Por Bruno Cortés
En la Cámara de Diputados se abrió una conversación que toca la vida cotidiana de millones de familias: quién cuida y en qué condiciones. La diputada Evangelina Moreno Guerra, de Morena, encabezó una reunión entre el Grupo de Trabajo en Materia de Cuidados y la Agencia de Cooperación Internacional de Japón (JICA), dirigida en México por Chiaki Kobayashi, con un objetivo claro: aprender de la experiencia japonesa para construir en México un sistema de cuidados más justo y profesional.
El tema no es menor. Todas las personas, en algún momento de su vida, van a necesitar cuidados: en la infancia, durante una enfermedad o en la vejez. Pero en México, esa responsabilidad casi siempre recae en las familias y, dentro de ellas, en las mujeres. Lo que se está buscando desde el Congreso es cambiar esa lógica y reconocer el cuidado como un derecho y también como un trabajo que debe tener respaldo legal y laboral.
Evangelina Moreno explicó que se buscará asesoría técnica de JICA para fortalecer las iniciativas que están en construcción. La meta es garantizar el derecho a un cuidado digno y, al mismo tiempo, reconocer derechos laborales a quienes cuidan a personas en situación de vulnerabilidad. Esto significa hablar de seguridad social, contratos formales, capacitación y condiciones justas, no solo de buena voluntad.
La diputada María del Rosario Orozco Caballero puso el dedo en una herida común: el difícil equilibrio entre trabajo y familia. Señaló que el cuidado no es solo un asunto privado, sino una corresponsabilidad que involucra al Estado, a las empresas y a la sociedad. Cuando alguien deja de trabajar para cuidar a un familiar, la economía del hogar se resiente. Por eso, legislar sobre licencias laborales y apoyos no es un lujo, es una necesidad.

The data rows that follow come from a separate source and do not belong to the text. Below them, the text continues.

(** * Heads-up equity simulator: the hand evaluator, the best-of-seven
      selector and the sampling loop of [simulation/equity_simulator.cpp],
      embedded as Rocq functions and verified against their specification.

    Conventions of the embedding.
    - [char] is [ascii]; [int] is [Z] (no computation of the program leaves
      the range of a 32-bit int: rank values are at most 14, counters are
      bounded by the trial count).
    - [std::vector] is [list]; an index read outside the vector, which is
      undefined behaviour in C++, and the exception thrown by
      [std::map::at] are both the failure [None] of the [option] monad.
    - [std::sort] is an insertion sort.  On the data sorted here (integers,
      and (count, value) pairs with pairwise different values) the order is
      total, so every sorting algorithm returns the same vector.
    - [std::map<int,int>] is an association list kept in increasing key
      order, the order in which the program iterates over it.
    - The pseudo random generator is a state threaded through the trials;
      [std::shuffle] is a section variable constrained to return a
      permutation of its argument.
    - A finite [double] is the rational number of [Q] it denotes, and every
      floating-point operation is the exact operation followed by [round],
      the rounding to the nearest [double], which is a section variable.
      The proofs use two of its properties: it is monotone, and it leaves
      the halves [k / 2] with [|k| <= 2^53] unchanged, since these are
      [double]s. *)

From Stdlib Require Import Ascii String.
From Stdlib Require Import List ZArith Bool Lia Permutation Sorted.
From Stdlib Require Import QArith Qround.
Import ListNotations.
Open Scope Z_scope.

(** ** The failure monad *)

Definition bind {A B : Type} (m : option A) (k : A -> option B) : option B :=
  match m with
  | Some a => k a
  | None => None
  end.

Notation "x <- m ;; k" := (bind m (fun x => k))
  (at level 61, m at next level, right associativity).

Fixpoint mapM {A B : Type} (f : A -> option B) (l : list A) : option (list B) :=
  match l with
  | [] => Some []
  | a :: t => b <- f a ;; bs <- mapM f t ;; Some (b :: bs)
  end.

(** ** Cards *)

Record Card : Type := mkCard { rank : ascii; suit : ascii }.

(** [operator==] on cards. *)
Definition card_eqb (a b : Card) : bool :=
  Ascii.eqb (rank a) (rank b) && Ascii.eqb (suit a) (suit b).

Definition RANKS : list ascii := list_ascii_of_string "AKQJT98765432".
Definition SUITS : list ascii := list_ascii_of_string "hdcs".
(** X3.  When [ExecCmd] succeeds, the connection then in use has
    received the command line as its last write, and after it only
    refreshes of the deadline: one before the first read and, for a
    reply with a count above zero, one before the content lines and one
    after each of them. *)
Theorem ExecCmd_calls c st lines st' :
  ExecCmd c st = (Val lines, st') ->
  exists st1 header more cnt rest cn' pre,
    sendCmd c st = (Val tt, st1) /\
    pending st1 = header :: more /\ Frames header cnt rest /\
    conn (client st') = Some cn' /\
    calls cn' =
      pre ++ CallWrite (Cmd_String c)
          :: repeat CallSetDeadline (S (refreshes cnt)).
Proof.
  intros HE. destruct (ExecCmd_Val _ _ _ _ HE) as (st1 & Hs & Hr).
  assert (Hcn : conn (client st) <> None).
  { intros Hc. rewrite (ExecCmd_nil _ _ Hc) in HE. discriminate. }
  pose proof (sendCmd_outcome c st Hcn) as Ho. rewrite Hs in Ho.
  destruct Ho as (cn1 & pre & Hc1 & Hcalls).
  pose proof (readReply_outcome _ _ _ _ Hc1 Hr) as
    (header & more & cnt & rest & Hp & HF & _ & _ & _ & Hc' & _).
  exists st1, header, more, cnt, rest,
    (Nat.iter (refreshes cnt) afterSetDeadline cn1), pre.
  repeat split; try assumption.
  rewrite calls_refreshed, Hcalls, <- app_assoc. reflexivity.
Qed.

(** ** Exchanges on a willing connection *)

Lemma Forall_hd_None (l : list (option error)) :
  Forall (fun r => r = None) l -> hd None l = None.
Proof. intros [|r rs Hr _]; [reflexivity | exact Hr]. Qed.

Lemma Forall_tl_None (l : list (option error)) :
  Forall (fun r => r = None) l -> Forall (fun r => r = None) (tl l).
Proof. intros [|r rs _ H]; [constructor | exact H]. Qed.

Lemma willing_afterSetDeadline cn : willing cn -> willing (afterSetDeadline cn).
Proof. intros [Hd Hw]. split; [now apply Forall_tl_None | exact Hw]. Qed.

Lemma willing_afterWrite cn data : willing cn -> willing (afterWrite cn data).
Proof. intros [Hd Hw]. split; [exact Hd | now apply Forall_tl_None]. Qed.

Lemma willing_refreshed k cn :
  willing cn -> willing (Nat.iter k afterSetDeadline cn).
Proof.
  intros H. induction k as [|k IH]; [exact H|].
  rewrite Nat.iter_succ. now apply willing_afterSetDeadline.
Qed.

Lemma written_refreshed k cn :
  written (calls (Nat.iter k afterSetDeadline cn)) = written (calls cn).
Proof.
  rewrite calls_refreshed, written_app.
  induction k as [|k IH]; cbn; [apply app_nil_r | exact IH].
Qed.

(** When the first refresh and the write succeed, the command is sent
    without a dial and the outcome is that of the second refresh. *)
Lemma sendCmd_run c st cn :
  conn (client st) = Some cn ->
  hd None (deadlines cn) = None -> hd None (writes cn) = None ->
  sendCmd c st =
  (result (hd None (tl (deadlines cn))),
   mkSt (set_conn (client st) (Some (afterSend cn c)))
     (mkWorld (dials (world st)) (stdout (world st) ++ [commandNotice c])
        (room (world st)))).
Proof.
  intros Hcn Hd Hw.
  set (sa := mkSt (set_conn (client st) (Some (afterSetDeadline cn))) (world st)).
  set (sb := mkSt (set_conn (client sa)
                     (Some (afterWrite (afterSetDeadline cn) (Cmd_String c))))
                  (world sa)).
  assert (HL : writeLoop (Cmd_String c) sa = (Val tt, sb)).
  { rewrite writeLoop_turn.
    now rewrite (writeAttempt_ok (Cmd_String c) sa (afterSetDeadline cn)
                   eq_refl Hw). }
  unfold sendCmd, writeCmd.
  step (setDeadline_first _ _ Hcn Hd). fold sa. step HL.
  unfold Printf at 1. unfold bind at 1.
  unfold setDeadline, Conn_SetDeadline, onConn. reflexivity.
Qed.

Lemma Frames_unique header cnt rest cnt' rest' :
  Frames header cnt rest -> Frames header cnt' rest' ->
  cnt = cnt' /\ rest = rest'.
Proof.
  intros (num & Hm & Ha & _) (num' & Hm' & Ha' & _).
  rewrite Hm in Hm'. injection Hm' as <- <-.
  rewrite Ha in Ha'. injection Ha' as <-. now split.
Qed.

(** With a complete reply pending and deadlines that hold, the decoder
    returns. *)
Lemma readReply_complete st header more cnt rest :
  deadlinesHold st ->
  pending st = header :: more -> Frames header cnt rest ->
  allocates st cnt ->
  (Z.to_nat cnt <= List.length more)%nat ->
  exists st', readReply st = (Val (replyLines cnt rest more), st').
Proof.
  intros Hd Hp (num & Hm & Ha & Hcnt) Hal Hlen.
  destruct (readReply_scanned _ _ _ Hp) as (sa & -> & Hpa & _ & Hca & Hwa & _).
  assert (Hda : deadlinesHold sa)
    by (destruct Hd as (cn & ? & ?); exists cn; split; congruence).
  unfold decodeStatus, replyLines. rewrite Hm.
  cbn [List.length Nat.eqb negb nth]. rewrite Ha.
  destruct (cnt <? 0) eqn:Hneg; [apply Z.ltb_lt in Hneg; lia|].
  destruct (cnt =? 0) eqn:Hzero; [now exists sa|].
  destruct (setDeadline_holds _ Hda) as (sb & HD & Hdb & Hsb & Hwb).
  assert (Hmk : makeLines cnt sb = (Val tt, sb)).
  { apply makeLines_ok. apply (allocates_world st); [congruence | assumption]. }
  destruct (collectLines_enough (Z.to_nat cnt) sb [] Hdb) as (sc & HC & _).
  { now rewrite (pending_scanner _ _ Hsb), Hpa. }
  rewrite (pending_scanner _ _ Hsb), Hpa in HC.
  exists sc. step HD. step Hmk. step HC. cbn [app].
  rewrite firstn_length_le by assumption.
  now rewrite Z2Nat.id, Z.eqb_refl by assumption.
Qed.

(** One exchange on a willing connection with a complete reply
    pending. *)
Lemma ExecCmd_exchange c st cn header more cnt rest :
  conn (client st) = Some cn -> willing cn ->
  pending st = header :: more -> Frames header cnt rest ->
  allocates st cnt ->
  (Z.to_nat cnt <= List.length more)%nat ->
  exists st',
    ExecCmd c st = (Val (replyLines cnt rest more), st') /\
    conn (client st') =
      Some (Nat.iter (refreshes cnt) afterSetDeadline (afterSend cn c)) /\
    pending st' = skipn (Z.to_nat cnt) more /\
    world st' =
      mkWorld (dials (world st)) (stdout (world st) ++ [commandNotice c])
        (room (world st)).
Proof.
  intros Hcn [Hdl Hwr] Hp HF Hal Hlen.
  pose proof (sendCmd_run c st cn Hcn (Forall_hd_None _ Hdl)
                (Forall_hd_None _ Hwr)) as Hs.
  rewrite (Forall_hd_None _ (Forall_tl_None _ Hdl)) in Hs. cbn [result] in Hs.
  set (st1 := mkSt (set_conn (client st) (Some (afterSend cn c)))
                (mkWorld (dials (world st))
                   (stdout (world st) ++ [commandNotice c])
                   (room (world st)))) in Hs.
  assert (Hp1 : pending st1 = header :: more) by exact Hp.
  assert (Hd1 : deadlinesHold st1).
  { exists (afterSend cn c). split; [reflexivity|].
    cbn. now apply Forall_tl_None, Forall_tl_None. }
  assert (Hal1 : allocates st1 cnt) by exact Hal.
  destruct (readReply_complete _ _ _ _ _ Hd1 Hp1 HF Hal1 Hlen) as (st' & Hr).
  exists st'. unfold ExecCmd. step Hs. split; [exact Hr|].
  pose proof (readReply_outcome st1 (afterSend cn c) _ _ eq_refl Hr) as
    (h' & m' & cnt' & rest' & Hp' & HF' & _ & _ & Hpend & Hconn & Hworld).
  rewrite Hp1 in Hp'. injection Hp' as <- <-.
  destruct (Frames_unique _ _ _ _ _ HF HF') as [<- <-].
  now repeat split.
Qed.

(** X4.  Two commands in a row on a willing connection, with the two
    replies complete in the stream, each line short enough for the
    scanner, and room in memory for the lines of each reply: each call
    returns its own reply, in order; the two command lines are the only
    bytes written, in order; no dial is made, and the client stays
    ready for the next command. *)
Theorem ExecCmd_in_sequence c1 c2 st cn
    h1 cnt1 rest1 more1 h2 cnt2 rest2 more2 :
  conn (client st) = Some cn -> willing cn ->
  pending st = h1 :: more1 -> Frames h1 cnt1 rest1 ->
  allocates st cnt1 ->
  (Z.to_nat cnt1 <= List.length more1)%nat ->
  skipn (Z.to_nat cnt1) more1 = h2 :: more2 -> Frames h2 cnt2 rest2 ->
  allocates st cnt2 ->
  (Z.to_nat cnt2 <= List.length more2)%nat ->
  exists st' cn',
    (l1 <- ExecCmd c1 ;; l2 <- ExecCmd c2 ;; ret (l1, l2)) st =
      (Val (replyLines cnt1 rest1 more1, replyLines cnt2 rest2 more2), st') /\
    conn (client st') = Some cn' /\ willing cn' /\
    written (calls cn') =
      written (calls cn) ++ [Cmd_String c1; Cmd_String c2] /\
    pending st' = skipn (Z.to_nat cnt2) more2 /\
    dials (world st') = dials (world st).
Proof.
  intros Hcn Hw Hp1 HF1 Ha1 Hl1 Hp2 HF2 Ha2 Hl2.
  destruct (ExecCmd_exchange c1 st cn _ _ _ _ Hcn Hw Hp1 HF1 Ha1 Hl1)
    as (sa & HE1 & Hca & Hpa & Hwa).
  assert (Ha2' : allocates sa cnt2)
    by (unfold allocates in *; now rewrite Hwa).
  rewrite Hp2 in Hpa.
  assert (Hwa' : willing (Nat.iter (refreshes cnt1) afterSetDeadline
                            (afterSend cn c1))).
  { apply willing_refreshed. unfold afterSend.
    now apply willing_afterSetDeadline, willing_afterWrite,
      willing_afterSetDeadline. }
  destruct (ExecCmd_exchange c2 sa _ _ _ _ _ Hca Hwa' Hpa HF2 Ha2' Hl2)
    as (sb & HE2 & Hcb & Hpb & Hwb).
  exists sb. eexists. split; [|split; [exact Hcb|]].
  - step HE1. step HE2. reflexivity.
  - split; [|split; [|split]].
    + apply willing_refreshed. unfold afterSend.
      now apply willing_afterSetDeadline, willing_afterWrite,
        willing_afterSetDeadline.
    + rewrite written_refreshed. unfold afterSend at 1.
      cbn [afterSetDeadline afterWrite calls].
      rewrite !written_app, written_refreshed. unfold afterSend.
      cbn [afterSetDeadline afterWrite calls].
      rewrite !written_app. cbn [written].
      rewrite !app_nil_r, <- app_assoc. reflexivity.
    + exact Hpb.
    + rewrite Hwb, Hwa. reflexivity.
Qed.
Lemma dbUpsert_run c key val w :
  dbUpsert c key val w =
  (fst (dUpsert (Database c) key val (dbSt w)),
   {| cacheSt := cacheSt w;
      dbSt := snd (dUpsert (Database c) key val (dbSt w));
      gopherSt := gopherSt w; pending := pending w;
      trace := trace w ++ [EvUpsert key val] |}).
Proof.
  unfold dbUpsert, bind, emit, onDatabase; simpl.
  destruct (dUpsert (Database c) key val (dbSt w)); reflexivity.
Qed.

Lemma dbDelete_run c key w :
  dbDelete c key w =
  (fst (dDelete (Database c) key (dbSt w)),
   {| cacheSt := cacheSt w; dbSt := snd (dDelete (Database c) key (dbSt w));
      gopherSt := gopherSt w; pending := pending w;
      trace := trace w ++ [EvDbDelete key] |}).
Proof.
  unfold dbDelete, bind, emit, onDatabase; simpl.
  destruct (dDelete (Database c) key (dbSt w)); reflexivity.
Qed.

Lemma handled_app (tr1 tr2 : list Event) :
  handled (tr1 ++ tr2) = handled tr1 ++ handled tr2.
Proof.
  induction tr1 as [|e tr1 IH]; simpl; [reflexivity|].
  destruct e; simpl; rewrite ?IH; reflexivity.
Qed.

Lemma delayedDelete_run c t w :
  delayedDelete c t w =
  (tt,
   {| cacheSt := snd (cDelete (Cache c) (taskKey t) (cacheSt w));
      dbSt := dbSt w; gopherSt := gopherSt w; pending := pending w;
      trace := trace w ++
               repairEvents (taskKey t)
                 (fst (cDelete (Cache c) (taskKey t) (cacheSt w))) |}).
Proof.
  unfold delayedDelete, bind. rewrite cacheDelete_run.
  destruct (cDelete (Cache c) (taskKey t) (cacheSt w)) as [[e|] c1]; simpl.
  - unfold errorHandler, emit; simpl. rewrite <- app_assoc. reflexivity.
  - reflexivity.
Qed.

Lemma repairEvents_isRepair key err :
  Forall (isRepair key) (repairEvents key err).
Proof.
  unfold repairEvents.
  constructor; [left; reflexivity|].
  destruct err as [e|]; [|constructor].
  constructor; [right; exists e; reflexivity|constructor].
Qed.

Lemma times_delayedDelete c t n w :
  dbSt (snd (times n (delayedDelete c t) w)) = dbSt w /\
  gopherSt (snd (times n (delayedDelete c t) w)) = gopherSt w /\
  pending (snd (times n (delayedDelete c t) w)) = pending w /\
  exists tail,
    trace (snd (times n (delayedDelete c t) w)) = trace w ++ tail /\
    Forall (isRepair (taskKey t)) tail.
Proof.
  revert w. induction n as [|n IH]; intros w; simpl.
  - repeat split; try reflexivity.
    exists []. rewrite app_nil_r. split; [reflexivity|constructor].
  - unfold bind at 1 2 3 4. rewrite delayedDelete_run.
    match goal with |- context [times n _ ?w1] => specialize (IH w1) end.
    destruct IH as (Hd & Hg & Hp & tail & Ht & Hall). simpl in *.
    repeat split; try assumption.
    eexists. rewrite Ht, <- app_assoc. split; [reflexivity|].
    apply Forall_app. split; [apply repairEvents_isRepair|assumption].
Qed.

Lemma times_zero (m : M C D G unit) w : times 0 m w = (tt, w).
Proof. reflexivity. Qed.

(** The call of the Gopher, unfolded. *)
Lemma callGopher_run c t w :
  callGopher c t w =
  let d := fst (gopherOf (Options c) (gopherSt w)) in
  let w1 := {| cacheSt := cacheSt w; dbSt := dbSt w;
               gopherSt := snd (gopherOf (Options c) (gopherSt w));
               pending := pending w; trace := trace w ++ [EvGopher t] |} in
  let w2 := snd (times (inline_runs d) (delayedDelete c t) w1) in
  (verdict d,
   {| cacheSt := cacheSt w2; dbSt := dbSt w2; gopherSt := gopherSt w2;
      pending := pending w2 ++ replicate (spawned d) t;
      trace := trace w2 |}).
Proof.
  unfold callGopher, bind, emit, onGopher, spawn, ret; simpl.
  destruct (gopherOf (Options c) (gopherSt w)) as [d g1]; simpl.
  destruct (times (inline_runs d) (delayedDelete c t) _) as [[] w2].
  reflexivity.
Qed.

Lemma times_delayedDelete_exact c t n w :
  times n (delayedDelete c t) w =
  (tt,
   {| cacheSt := snd (deletions (Cache c) (taskKey t) n (cacheSt w));
      dbSt := dbSt w; gopherSt := gopherSt w; pending := pending w;
      trace := trace w ++
               flat_map (repairEvents (taskKey t))
                 (fst (deletions (Cache c) (taskKey t) n (cacheSt w))) |}).
Proof.
  revert w. induction n as [|n IH]; intros w.
  - simpl. unfold ret. rewrite app_nil_r. destruct w; reflexivity.
  - cbn [times deletions]. unfold bind. rewrite delayedDelete_run, IH.
    cbn [cacheSt dbSt gopherSt pending trace].
    destruct (cDelete (Cache c) (taskKey t) (cacheSt w)) as [err cst].
    cbn [fst snd].
    destruct (deletions (Cache c) (taskKey t) n cst) as [errs cst'].
    cbn [fst snd flat_map]. rewrite <- app_assoc. reflexivity.
Qed.

Lemma handled_repairs key (errs : list (option error)) :
  handled (flat_map (repairEvents key) errs) = omap id errs.
Proof.
  induction errs as [|err errs IH]; [reflexivity|].
  destruct err as [e|]; simpl; rewrite IH; reflexivity.
Qed.

(** Set and Delete, as the result and the world they leave. *)
Lemma Set_unfolded c key val w :
  Set_ c key val w =
  match cDelete (Cache c) key (cacheSt w) with
  | (Some e, cst) =>
      (Some e,
       {| cacheSt := cst; dbSt := dbSt w; gopherSt := gopherSt w;
          pending := pending w; trace := trace w ++ [EvCacheDelete key] |})
  | (None, cst) =>
      match dUpsert (Database c) key val (dbSt w) with
      | (Some e, dst) =>
          (Some e,
           {| cacheSt := cst; dbSt := dst; gopherSt := gopherSt w;
              pending := pending w;
              trace := trace w ++ [EvCacheDelete key; EvUpsert key val] |})
      | (None, dst) =>
          let (d, gst) := gopherOf (Options c) (gopherSt w) in
          let runs := deletions (Cache c) key (inline_runs d) cst in
          (verdict d,
           {| cacheSt := snd runs; dbSt := dst; gopherSt := gst;
              pending := pending w ++ replicate (spawned d) (closure c key);
              trace := trace w ++
                       [EvCacheDelete key; EvUpsert key val;
                        EvGopher (closure c key)] ++
                       flat_map (repairEvents key) (fst runs) |})
      end
  end.
Proof.
  unfold Set_, bind. rewrite cacheDelete_run.
  destruct (cDelete (Cache c) key (cacheSt w)) as [[e|] cst]; simpl;
    [reflexivity|].
  rewrite dbUpsert_run; simpl.
  destruct (dUpsert (Database c) key val (dbSt w)) as [[e|] dst]; simpl.
  { rewrite <- app_assoc. reflexivity. }
  rewrite callGopher_run; simpl.
  destruct (gopherOf (Options c) (gopherSt w)) as [d gst]; simpl.
  rewrite times_delayedDelete_exact; simpl.
  rewrite <- !app_assoc. reflexivity.
Qed.

Lemma Delete_unfolded c key w :
  Delete c key w =
  match cDelete (Cache c) key (cacheSt w) with
  | (Some e, cst) =>
      (Some e,
       {| cacheSt := cst; dbSt := dbSt w; gopherSt := gopherSt w;
          pending := pending w; trace := trace w ++ [EvCacheDelete key] |})
  | (None, cst) =>
      match dDelete (Database c) key (dbSt w) with
      | (Some e, dst) =>
          (Some e,
           {| cacheSt := cst; dbSt := dst; gopherSt := gopherSt w;
              pending := pending w;
              trace := trace w ++ [EvCacheDelete key; EvDbDelete key] |})
      | (None, dst) =>
          let (d, gst) := gopherOf (Options c) (gopherSt w) in
          let runs := deletions (Cache c) key (inline_runs d) cst in
          (verdict d,
           {| cacheSt := snd runs; dbSt := dst; gopherSt := gst;
              pending := pending w ++ replicate (spawned d) (closure c key);
              trace := trace w ++
                       [EvCacheDelete key; EvDbDelete key;
                        EvGopher (closure c key)] ++
                       flat_map (repairEvents key) (fst runs) |})
      end
  end.
Proof.
  unfold Delete, bind. rewrite cacheDelete_run.
  destruct (cDelete (Cache c) key (cacheSt w)) as [[e|] cst]; simpl;
    [reflexivity|].
  rewrite dbDelete_run; simpl.
  destruct (dDelete (Database c) key (dbSt w)) as [[e|] dst]; simpl.
  { rewrite <- app_assoc. reflexivity. }
  rewrite callGopher_run; simpl.
  destruct (gopherOf (Options c) (gopherSt w)) as [d gst]; simpl.
  rewrite times_delayedDelete_exact; simpl.
  rewrite <- !app_assoc. reflexivity.
Qed.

En esa línea, la diputada Marisela Zúñiga Cerón recordó que el grupo de trabajo ya presentó una propuesta de reforma constitucional y una iniciativa relacionada con licencias para derechohabientes del IMSS y del ISSSTE, además de impulsar la ratificación del Convenio 156 de la OIT, que promueve la igualdad de oportunidades para personas con responsabilidades familiares. La idea es que nadie pierda su empleo o sus derechos por cuidar.
También se está impulsando la creación de una Red Mexicana de Apoyo a Personas Cuidadoras, integrada por organizaciones civiles, académicos, sindicatos y personas cuidadoras. La intención es que no sea solo un debate legislativo, sino una agenda construida con quienes viven esta realidad todos los días.
Desde el Estado de México, el diputado Alfredo Vázquez Vázquez destacó la importancia de escuchar a Japón, un país que enfrenta uno de los mayores retos demográficos del mundo. Cerca del 30 por ciento de su población supera los 65 años. Lo que allá ya es presente, aquí es futuro. Y si no se planea desde ahora, en unas décadas el sistema podría colapsar.
El director de JICA en México, Chiaki Kobayashi, subrayó que el envejecimiento no debe verse solo como problema, sino también como oportunidad. En Japón ha crecido lo que llaman la economía plateada: productos y servicios pensados para personas mayores, desde tecnología hasta turismo y vivienda especializada. Es decir, atender a una población envejecida también puede generar empleo y desarrollo.
El doctor Yuasa Motoyuki, profesor de la Universidad Juntendo, explicó que Japón empezó a prepararse hace seis décadas. Primero evaluaron las necesidades reales de cuidado y clasificaron a la población mayor según su nivel de dependencia. La estrategia es clara: ayudar a que quienes pueden mantenerse independientes lo sigan siendo el mayor tiempo posible y ofrecer servicios de calidad a quienes requieren apoyo más intensivo.
En México, donde la población aún es mayoritariamente joven, el mensaje es preventivo: el bono demográfico no es eterno. Si en 75 años el país tendrá una población mucho más envejecida, las reglas deben empezar a cambiar hoy. Eso implica diseñar un Sistema Nacional de Cuidados que combine parte legal, jurídica y laboral, con empresas dispuestas a contratar personas cuidadoras con seguridad social y con mecanismos de acompañamiento jurídico gratuito en casos de discriminación o despido por responsabilidades de cuidado.
La discusión en el Congreso no es técnica ni lejana. Es la historia de millones de personas que cuidan a un padre, una madre o un hijo con discapacidad y que lo hacen sin salario, sin descanso y sin respaldo. Lo que se intenta construir es un modelo donde cuidar deje de ser una carga invisible y se convierta en una responsabilidad compartida y reconocida por la ley.